(Source data)
# # # # # # #

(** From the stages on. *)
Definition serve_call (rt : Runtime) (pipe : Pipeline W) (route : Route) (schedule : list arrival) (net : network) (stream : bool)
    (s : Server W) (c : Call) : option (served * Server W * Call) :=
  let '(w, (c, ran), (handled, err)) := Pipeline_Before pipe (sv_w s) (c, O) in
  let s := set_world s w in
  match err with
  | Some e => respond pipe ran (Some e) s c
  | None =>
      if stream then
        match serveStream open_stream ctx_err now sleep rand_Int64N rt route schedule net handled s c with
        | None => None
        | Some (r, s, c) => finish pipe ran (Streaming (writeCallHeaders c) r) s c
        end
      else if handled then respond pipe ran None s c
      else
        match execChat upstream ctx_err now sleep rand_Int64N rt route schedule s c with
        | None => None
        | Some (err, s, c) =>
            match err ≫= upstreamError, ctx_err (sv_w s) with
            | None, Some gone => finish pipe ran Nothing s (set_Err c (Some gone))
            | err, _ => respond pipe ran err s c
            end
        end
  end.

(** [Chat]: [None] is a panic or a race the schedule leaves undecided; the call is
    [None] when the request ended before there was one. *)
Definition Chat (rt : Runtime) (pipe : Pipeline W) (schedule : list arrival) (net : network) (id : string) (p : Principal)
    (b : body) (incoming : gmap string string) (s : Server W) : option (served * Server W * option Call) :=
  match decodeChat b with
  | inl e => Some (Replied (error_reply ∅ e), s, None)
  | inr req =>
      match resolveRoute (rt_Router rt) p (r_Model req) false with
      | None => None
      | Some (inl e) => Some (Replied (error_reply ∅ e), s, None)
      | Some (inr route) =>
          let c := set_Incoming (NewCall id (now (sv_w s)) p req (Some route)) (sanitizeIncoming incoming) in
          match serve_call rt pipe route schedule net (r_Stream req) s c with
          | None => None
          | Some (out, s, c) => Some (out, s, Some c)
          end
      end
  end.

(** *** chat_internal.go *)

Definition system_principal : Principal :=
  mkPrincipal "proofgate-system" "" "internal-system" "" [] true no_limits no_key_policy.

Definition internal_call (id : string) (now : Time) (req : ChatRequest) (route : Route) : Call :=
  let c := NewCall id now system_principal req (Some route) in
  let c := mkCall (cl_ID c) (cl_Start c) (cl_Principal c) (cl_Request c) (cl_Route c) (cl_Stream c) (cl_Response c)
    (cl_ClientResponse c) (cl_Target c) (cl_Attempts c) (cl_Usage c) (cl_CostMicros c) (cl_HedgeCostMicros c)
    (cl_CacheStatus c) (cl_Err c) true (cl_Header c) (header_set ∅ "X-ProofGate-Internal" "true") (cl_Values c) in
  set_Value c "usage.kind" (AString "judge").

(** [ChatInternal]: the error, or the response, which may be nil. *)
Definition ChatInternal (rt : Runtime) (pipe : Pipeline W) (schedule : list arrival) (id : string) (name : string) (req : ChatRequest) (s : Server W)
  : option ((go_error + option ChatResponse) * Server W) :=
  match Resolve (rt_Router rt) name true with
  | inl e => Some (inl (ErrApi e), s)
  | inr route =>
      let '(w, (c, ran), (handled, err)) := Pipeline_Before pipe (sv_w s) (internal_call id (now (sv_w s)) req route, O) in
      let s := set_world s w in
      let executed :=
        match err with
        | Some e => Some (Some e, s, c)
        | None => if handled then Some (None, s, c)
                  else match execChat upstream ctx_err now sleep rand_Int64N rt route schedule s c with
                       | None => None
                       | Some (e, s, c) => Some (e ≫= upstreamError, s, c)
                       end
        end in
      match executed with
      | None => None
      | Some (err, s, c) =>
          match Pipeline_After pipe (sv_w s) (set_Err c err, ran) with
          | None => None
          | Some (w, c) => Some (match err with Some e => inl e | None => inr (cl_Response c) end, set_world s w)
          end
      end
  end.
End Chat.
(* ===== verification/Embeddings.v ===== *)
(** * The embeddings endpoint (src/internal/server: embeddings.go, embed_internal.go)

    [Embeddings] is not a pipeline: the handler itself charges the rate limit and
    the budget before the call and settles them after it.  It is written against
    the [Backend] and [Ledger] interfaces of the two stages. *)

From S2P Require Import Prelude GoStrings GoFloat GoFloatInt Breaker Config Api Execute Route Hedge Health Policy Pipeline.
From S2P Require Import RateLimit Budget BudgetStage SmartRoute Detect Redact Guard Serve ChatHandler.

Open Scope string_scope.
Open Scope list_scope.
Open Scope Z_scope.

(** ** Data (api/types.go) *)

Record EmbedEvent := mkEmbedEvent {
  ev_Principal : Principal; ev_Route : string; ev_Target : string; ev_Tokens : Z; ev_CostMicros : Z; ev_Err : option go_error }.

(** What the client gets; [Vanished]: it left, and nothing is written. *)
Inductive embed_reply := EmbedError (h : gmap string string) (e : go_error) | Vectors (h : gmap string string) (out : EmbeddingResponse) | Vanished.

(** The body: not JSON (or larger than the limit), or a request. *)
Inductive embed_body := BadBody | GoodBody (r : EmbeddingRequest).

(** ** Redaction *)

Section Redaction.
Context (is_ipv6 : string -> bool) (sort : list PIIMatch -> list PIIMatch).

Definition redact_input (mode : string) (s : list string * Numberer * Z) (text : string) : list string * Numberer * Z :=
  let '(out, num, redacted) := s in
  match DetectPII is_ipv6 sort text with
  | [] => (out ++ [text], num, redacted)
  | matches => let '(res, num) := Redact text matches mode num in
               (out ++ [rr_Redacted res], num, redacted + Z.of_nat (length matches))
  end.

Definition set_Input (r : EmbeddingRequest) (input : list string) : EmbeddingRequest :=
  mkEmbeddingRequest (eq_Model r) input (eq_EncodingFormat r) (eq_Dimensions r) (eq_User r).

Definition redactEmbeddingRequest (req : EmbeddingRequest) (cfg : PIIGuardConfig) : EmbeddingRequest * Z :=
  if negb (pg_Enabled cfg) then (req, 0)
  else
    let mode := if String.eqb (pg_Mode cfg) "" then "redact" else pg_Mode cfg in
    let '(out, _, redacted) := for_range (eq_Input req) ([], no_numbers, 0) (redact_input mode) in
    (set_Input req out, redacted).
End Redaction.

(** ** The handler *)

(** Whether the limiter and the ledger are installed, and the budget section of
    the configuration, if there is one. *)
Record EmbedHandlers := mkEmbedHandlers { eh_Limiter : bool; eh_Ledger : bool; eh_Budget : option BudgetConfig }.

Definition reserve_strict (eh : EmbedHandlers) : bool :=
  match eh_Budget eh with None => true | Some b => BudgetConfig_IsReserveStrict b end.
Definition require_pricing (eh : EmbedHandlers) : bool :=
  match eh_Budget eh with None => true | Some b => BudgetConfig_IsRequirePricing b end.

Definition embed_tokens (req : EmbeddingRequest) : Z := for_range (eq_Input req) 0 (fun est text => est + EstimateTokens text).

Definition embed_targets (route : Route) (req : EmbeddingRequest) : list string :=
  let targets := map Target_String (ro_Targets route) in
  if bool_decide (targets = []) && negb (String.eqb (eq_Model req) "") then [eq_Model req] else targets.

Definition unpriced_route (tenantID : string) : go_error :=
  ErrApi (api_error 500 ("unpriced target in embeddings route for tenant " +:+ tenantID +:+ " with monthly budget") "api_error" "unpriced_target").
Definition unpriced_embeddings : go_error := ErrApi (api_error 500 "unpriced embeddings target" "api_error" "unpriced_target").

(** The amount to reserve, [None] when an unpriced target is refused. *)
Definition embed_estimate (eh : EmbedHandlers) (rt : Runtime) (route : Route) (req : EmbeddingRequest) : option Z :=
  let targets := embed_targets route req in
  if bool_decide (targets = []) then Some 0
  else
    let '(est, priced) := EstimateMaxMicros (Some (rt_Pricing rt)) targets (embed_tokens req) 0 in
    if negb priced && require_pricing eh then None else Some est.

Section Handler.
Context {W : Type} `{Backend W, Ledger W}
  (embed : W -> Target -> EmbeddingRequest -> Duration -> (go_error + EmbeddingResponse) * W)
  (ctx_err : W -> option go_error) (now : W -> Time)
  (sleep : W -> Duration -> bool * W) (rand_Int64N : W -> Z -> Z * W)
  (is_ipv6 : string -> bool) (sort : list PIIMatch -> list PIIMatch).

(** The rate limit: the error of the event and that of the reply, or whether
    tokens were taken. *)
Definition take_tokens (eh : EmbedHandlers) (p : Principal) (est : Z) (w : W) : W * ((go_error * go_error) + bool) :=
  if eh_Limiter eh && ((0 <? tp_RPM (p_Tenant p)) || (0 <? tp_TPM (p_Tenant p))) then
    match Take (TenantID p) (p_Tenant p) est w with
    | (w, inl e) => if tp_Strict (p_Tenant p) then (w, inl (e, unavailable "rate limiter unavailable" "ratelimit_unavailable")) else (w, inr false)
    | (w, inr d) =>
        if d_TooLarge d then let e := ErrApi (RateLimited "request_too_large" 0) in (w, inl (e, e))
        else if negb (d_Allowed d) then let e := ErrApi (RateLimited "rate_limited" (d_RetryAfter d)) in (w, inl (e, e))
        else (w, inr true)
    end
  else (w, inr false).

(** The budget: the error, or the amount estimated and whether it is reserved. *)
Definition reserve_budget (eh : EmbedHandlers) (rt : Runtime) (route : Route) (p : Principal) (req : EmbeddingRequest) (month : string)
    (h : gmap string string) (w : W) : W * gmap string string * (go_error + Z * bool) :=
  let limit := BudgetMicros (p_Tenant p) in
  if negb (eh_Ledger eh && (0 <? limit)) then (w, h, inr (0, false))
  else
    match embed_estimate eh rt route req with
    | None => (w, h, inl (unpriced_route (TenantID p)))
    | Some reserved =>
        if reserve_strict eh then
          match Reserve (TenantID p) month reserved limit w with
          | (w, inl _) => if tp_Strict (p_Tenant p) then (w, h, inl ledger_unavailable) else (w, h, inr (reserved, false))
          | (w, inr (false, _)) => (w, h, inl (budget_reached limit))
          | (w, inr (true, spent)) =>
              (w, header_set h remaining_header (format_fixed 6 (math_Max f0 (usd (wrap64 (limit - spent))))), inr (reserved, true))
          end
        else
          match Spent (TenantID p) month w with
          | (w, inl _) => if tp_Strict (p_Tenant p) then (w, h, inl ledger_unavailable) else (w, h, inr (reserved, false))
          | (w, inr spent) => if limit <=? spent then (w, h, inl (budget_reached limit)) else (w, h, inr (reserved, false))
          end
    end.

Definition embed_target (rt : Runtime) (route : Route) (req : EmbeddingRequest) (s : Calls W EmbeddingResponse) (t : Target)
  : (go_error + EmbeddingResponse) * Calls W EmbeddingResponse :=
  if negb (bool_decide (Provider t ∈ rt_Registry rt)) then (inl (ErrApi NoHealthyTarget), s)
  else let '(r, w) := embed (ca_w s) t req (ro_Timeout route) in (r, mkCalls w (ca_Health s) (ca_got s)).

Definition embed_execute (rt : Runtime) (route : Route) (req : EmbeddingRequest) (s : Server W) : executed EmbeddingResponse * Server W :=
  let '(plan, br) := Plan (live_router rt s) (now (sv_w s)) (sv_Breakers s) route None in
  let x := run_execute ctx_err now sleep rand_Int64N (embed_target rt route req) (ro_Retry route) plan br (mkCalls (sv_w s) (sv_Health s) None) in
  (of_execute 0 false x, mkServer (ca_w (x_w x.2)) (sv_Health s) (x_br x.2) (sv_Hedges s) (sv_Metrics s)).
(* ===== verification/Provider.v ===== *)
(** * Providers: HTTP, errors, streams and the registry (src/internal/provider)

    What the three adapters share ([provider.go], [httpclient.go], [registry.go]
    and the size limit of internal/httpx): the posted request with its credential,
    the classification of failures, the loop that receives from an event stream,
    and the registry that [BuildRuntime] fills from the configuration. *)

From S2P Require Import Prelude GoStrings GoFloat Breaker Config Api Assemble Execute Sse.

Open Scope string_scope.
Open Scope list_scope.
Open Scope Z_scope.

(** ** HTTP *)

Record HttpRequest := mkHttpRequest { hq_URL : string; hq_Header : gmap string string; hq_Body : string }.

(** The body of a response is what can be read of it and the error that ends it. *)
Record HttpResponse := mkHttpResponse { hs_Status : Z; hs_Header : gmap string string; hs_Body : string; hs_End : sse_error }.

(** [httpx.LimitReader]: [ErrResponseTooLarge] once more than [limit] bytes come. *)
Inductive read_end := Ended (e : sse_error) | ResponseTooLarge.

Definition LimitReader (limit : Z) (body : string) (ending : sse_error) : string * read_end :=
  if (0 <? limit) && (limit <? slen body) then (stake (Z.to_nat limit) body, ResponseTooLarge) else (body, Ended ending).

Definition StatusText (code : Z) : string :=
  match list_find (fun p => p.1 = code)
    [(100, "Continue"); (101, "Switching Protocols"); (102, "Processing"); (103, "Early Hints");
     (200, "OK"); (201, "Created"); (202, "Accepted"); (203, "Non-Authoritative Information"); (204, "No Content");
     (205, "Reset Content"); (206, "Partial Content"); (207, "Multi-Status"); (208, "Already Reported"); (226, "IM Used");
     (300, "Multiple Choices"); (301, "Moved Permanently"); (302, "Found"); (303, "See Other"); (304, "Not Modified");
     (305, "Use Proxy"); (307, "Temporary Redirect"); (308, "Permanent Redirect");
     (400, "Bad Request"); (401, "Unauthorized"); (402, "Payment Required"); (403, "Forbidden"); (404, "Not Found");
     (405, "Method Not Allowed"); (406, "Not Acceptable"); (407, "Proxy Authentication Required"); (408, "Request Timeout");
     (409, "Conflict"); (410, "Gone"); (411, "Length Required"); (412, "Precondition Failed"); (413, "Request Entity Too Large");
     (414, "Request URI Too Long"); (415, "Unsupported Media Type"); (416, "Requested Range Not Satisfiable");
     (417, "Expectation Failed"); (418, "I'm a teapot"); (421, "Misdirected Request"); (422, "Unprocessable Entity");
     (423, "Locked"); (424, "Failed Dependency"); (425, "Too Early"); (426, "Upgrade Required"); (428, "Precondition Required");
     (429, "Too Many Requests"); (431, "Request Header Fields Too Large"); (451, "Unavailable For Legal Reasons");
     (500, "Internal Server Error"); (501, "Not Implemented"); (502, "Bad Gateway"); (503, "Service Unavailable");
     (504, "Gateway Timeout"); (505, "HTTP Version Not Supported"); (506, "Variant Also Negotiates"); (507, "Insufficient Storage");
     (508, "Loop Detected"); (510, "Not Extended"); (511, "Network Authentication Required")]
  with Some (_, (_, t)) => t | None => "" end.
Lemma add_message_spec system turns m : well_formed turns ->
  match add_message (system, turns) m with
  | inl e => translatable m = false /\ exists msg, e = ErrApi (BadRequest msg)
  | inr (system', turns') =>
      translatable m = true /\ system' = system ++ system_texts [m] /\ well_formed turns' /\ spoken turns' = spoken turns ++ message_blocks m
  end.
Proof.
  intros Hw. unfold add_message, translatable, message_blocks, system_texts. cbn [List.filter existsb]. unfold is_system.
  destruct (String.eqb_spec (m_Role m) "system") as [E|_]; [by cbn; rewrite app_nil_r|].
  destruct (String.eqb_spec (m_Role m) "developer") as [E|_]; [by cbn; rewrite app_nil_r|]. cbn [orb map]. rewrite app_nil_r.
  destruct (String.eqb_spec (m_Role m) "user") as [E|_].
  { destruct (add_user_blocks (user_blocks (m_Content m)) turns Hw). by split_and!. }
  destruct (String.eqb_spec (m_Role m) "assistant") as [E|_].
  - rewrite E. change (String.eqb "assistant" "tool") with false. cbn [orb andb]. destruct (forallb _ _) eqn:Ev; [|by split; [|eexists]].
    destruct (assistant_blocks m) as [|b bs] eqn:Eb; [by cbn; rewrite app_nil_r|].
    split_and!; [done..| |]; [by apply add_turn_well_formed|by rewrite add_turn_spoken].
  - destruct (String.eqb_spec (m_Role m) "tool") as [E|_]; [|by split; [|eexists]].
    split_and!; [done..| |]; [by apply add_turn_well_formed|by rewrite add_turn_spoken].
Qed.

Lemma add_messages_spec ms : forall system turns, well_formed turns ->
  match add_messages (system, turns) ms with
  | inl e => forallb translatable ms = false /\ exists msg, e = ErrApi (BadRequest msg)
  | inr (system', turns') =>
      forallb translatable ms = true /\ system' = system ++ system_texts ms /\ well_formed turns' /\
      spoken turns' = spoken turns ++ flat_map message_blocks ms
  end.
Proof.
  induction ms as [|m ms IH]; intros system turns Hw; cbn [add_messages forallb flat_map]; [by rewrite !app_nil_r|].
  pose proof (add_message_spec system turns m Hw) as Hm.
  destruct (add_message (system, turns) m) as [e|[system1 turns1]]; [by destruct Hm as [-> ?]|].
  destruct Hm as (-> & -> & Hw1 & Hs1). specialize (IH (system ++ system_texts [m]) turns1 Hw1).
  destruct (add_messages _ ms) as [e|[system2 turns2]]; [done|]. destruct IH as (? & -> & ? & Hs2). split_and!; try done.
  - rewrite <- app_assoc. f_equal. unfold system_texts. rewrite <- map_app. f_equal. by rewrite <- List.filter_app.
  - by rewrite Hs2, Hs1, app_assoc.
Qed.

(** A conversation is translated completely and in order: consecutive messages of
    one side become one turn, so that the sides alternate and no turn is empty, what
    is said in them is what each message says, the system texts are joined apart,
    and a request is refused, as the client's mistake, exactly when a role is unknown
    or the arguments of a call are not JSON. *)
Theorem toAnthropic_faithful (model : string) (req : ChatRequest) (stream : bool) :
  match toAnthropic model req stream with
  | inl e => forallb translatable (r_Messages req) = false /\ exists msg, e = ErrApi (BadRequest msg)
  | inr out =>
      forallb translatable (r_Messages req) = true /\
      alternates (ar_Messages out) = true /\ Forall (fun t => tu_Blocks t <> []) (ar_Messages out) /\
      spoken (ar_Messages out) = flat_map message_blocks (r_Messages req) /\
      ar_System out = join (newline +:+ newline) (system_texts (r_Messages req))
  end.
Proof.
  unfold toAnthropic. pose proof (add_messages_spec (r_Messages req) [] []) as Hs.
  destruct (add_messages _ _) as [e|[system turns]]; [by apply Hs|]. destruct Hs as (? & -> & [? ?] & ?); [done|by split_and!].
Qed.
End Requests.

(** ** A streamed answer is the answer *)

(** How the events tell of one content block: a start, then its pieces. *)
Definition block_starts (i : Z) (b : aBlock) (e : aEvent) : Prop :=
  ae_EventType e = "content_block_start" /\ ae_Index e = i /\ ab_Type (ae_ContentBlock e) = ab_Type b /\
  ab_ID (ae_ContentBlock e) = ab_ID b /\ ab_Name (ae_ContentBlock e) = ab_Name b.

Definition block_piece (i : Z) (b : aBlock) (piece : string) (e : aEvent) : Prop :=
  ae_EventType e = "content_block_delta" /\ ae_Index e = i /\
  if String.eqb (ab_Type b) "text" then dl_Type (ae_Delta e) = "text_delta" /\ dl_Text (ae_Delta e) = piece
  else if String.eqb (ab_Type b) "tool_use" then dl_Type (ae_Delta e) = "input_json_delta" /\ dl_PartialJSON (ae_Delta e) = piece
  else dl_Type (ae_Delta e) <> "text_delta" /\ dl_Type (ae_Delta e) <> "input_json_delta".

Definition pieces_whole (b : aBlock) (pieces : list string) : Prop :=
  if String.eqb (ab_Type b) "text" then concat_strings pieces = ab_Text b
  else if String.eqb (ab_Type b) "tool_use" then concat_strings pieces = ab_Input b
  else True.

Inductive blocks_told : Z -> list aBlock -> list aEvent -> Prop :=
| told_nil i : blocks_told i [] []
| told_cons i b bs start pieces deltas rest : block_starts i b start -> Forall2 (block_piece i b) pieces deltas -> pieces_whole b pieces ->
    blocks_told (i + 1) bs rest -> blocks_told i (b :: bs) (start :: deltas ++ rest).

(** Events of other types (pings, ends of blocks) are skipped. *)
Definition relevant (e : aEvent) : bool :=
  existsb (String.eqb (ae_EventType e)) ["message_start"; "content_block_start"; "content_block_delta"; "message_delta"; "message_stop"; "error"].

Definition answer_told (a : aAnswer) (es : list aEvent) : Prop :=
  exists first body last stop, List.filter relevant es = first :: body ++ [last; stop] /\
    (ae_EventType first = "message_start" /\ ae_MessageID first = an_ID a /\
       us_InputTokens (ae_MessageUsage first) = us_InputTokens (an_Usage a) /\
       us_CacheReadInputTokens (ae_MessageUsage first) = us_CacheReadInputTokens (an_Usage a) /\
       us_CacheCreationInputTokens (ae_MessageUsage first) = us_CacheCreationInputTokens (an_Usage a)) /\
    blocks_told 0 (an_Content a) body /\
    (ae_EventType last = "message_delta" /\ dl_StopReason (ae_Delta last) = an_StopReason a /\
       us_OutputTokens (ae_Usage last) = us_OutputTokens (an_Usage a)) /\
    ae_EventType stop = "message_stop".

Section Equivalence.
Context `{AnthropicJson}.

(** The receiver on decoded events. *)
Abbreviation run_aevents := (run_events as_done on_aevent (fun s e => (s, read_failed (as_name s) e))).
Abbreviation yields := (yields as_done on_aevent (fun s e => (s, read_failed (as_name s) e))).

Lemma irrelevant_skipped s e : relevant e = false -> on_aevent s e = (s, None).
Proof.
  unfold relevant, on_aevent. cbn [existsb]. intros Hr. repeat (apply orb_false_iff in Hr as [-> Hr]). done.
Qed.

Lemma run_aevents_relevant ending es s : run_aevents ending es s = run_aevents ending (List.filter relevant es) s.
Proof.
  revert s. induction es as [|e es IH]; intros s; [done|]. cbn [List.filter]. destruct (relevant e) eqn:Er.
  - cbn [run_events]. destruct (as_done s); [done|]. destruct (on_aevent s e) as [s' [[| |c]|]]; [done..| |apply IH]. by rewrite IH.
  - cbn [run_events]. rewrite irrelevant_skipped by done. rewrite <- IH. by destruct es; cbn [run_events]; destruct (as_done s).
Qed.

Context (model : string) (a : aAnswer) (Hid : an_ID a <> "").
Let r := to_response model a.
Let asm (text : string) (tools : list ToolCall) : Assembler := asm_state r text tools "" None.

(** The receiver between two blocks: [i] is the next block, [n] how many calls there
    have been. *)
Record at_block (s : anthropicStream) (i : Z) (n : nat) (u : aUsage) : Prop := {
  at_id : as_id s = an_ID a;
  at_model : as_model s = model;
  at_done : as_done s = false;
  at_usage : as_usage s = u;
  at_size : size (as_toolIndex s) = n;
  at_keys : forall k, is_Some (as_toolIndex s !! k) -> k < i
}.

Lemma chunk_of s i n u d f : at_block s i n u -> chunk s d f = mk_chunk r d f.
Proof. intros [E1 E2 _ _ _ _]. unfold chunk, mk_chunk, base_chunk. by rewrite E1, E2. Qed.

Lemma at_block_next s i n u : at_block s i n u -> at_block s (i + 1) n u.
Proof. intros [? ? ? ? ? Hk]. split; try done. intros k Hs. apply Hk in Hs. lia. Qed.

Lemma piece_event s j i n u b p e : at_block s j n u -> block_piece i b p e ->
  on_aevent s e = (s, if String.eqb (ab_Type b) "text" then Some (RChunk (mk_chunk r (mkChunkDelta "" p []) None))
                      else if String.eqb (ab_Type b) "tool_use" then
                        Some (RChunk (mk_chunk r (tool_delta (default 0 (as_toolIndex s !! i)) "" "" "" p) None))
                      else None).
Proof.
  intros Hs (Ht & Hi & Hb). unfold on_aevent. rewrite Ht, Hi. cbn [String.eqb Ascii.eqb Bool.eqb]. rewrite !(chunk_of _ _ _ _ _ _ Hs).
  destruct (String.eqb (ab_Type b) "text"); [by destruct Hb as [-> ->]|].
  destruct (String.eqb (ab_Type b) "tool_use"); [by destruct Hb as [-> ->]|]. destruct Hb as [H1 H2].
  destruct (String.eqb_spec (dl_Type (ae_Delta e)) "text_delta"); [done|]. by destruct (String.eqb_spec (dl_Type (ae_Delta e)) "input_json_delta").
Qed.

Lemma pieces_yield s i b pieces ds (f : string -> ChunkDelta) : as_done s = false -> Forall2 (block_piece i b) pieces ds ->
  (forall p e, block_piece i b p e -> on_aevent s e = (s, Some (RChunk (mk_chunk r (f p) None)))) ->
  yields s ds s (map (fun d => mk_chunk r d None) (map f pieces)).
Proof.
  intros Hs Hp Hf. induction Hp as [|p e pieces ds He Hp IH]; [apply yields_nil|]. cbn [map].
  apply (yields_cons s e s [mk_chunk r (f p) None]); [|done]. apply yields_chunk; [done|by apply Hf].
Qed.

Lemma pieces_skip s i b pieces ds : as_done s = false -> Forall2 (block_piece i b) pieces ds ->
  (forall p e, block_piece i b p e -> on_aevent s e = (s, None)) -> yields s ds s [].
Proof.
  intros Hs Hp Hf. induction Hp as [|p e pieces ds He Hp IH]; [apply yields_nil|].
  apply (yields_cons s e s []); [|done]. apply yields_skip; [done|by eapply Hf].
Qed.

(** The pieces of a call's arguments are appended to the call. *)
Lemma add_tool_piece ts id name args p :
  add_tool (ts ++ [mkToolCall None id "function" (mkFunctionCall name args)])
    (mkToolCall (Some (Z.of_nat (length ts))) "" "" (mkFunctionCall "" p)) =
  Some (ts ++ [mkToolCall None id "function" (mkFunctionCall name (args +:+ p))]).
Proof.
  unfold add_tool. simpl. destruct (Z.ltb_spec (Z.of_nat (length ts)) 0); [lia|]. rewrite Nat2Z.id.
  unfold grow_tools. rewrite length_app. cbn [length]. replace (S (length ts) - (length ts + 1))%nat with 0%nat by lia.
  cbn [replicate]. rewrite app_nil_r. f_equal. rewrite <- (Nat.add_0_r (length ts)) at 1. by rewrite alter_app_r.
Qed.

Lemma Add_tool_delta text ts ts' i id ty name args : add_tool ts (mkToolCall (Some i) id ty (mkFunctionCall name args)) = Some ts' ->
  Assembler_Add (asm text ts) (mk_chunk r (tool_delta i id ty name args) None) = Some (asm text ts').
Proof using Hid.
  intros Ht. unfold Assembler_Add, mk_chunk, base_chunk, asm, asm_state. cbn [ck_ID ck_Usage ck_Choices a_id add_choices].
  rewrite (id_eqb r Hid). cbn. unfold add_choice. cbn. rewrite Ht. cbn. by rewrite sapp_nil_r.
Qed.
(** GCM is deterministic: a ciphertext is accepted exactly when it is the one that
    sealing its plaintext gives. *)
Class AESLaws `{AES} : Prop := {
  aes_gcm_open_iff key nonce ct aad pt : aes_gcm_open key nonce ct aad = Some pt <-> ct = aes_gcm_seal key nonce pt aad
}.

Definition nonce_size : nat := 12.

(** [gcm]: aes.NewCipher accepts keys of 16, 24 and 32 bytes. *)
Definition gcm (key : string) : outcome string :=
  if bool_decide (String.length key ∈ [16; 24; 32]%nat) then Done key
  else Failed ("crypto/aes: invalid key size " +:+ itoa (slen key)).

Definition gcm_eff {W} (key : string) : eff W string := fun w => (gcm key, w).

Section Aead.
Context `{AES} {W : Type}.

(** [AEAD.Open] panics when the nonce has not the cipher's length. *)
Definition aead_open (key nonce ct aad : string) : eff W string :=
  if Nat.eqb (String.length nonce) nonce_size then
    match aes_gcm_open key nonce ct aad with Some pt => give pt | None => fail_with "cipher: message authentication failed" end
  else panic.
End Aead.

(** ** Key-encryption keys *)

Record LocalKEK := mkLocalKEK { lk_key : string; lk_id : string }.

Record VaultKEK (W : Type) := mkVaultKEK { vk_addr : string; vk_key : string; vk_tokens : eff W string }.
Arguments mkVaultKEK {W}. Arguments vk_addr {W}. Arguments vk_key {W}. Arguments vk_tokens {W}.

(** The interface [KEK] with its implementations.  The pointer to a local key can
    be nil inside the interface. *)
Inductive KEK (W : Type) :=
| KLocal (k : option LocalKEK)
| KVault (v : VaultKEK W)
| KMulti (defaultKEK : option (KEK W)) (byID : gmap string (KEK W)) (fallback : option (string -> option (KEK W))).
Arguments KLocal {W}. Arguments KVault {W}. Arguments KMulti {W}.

# # # # # # #

**WORK INSTRUCTION:** Return the span of lines in the data above that opens at the line with "match resolveRoute (rt_Router" and closes at the line with "match serve_call rt", exactly, ends included, nothing else.

**TASK SOLUTION:**
      match resolveRoute (rt_Router rt) p (r_Model req) false with
      | None => None
      | Some (inl e) => Some (Replied (error_reply ∅ e), s, None)
      | Some (inr route) =>
          let c := set_Incoming (NewCall id (now (sv_w s)) p req (Some route)) (sanitizeIncoming incoming) in
          match serve_call rt pipe route schedule net (r_Stream req) s c with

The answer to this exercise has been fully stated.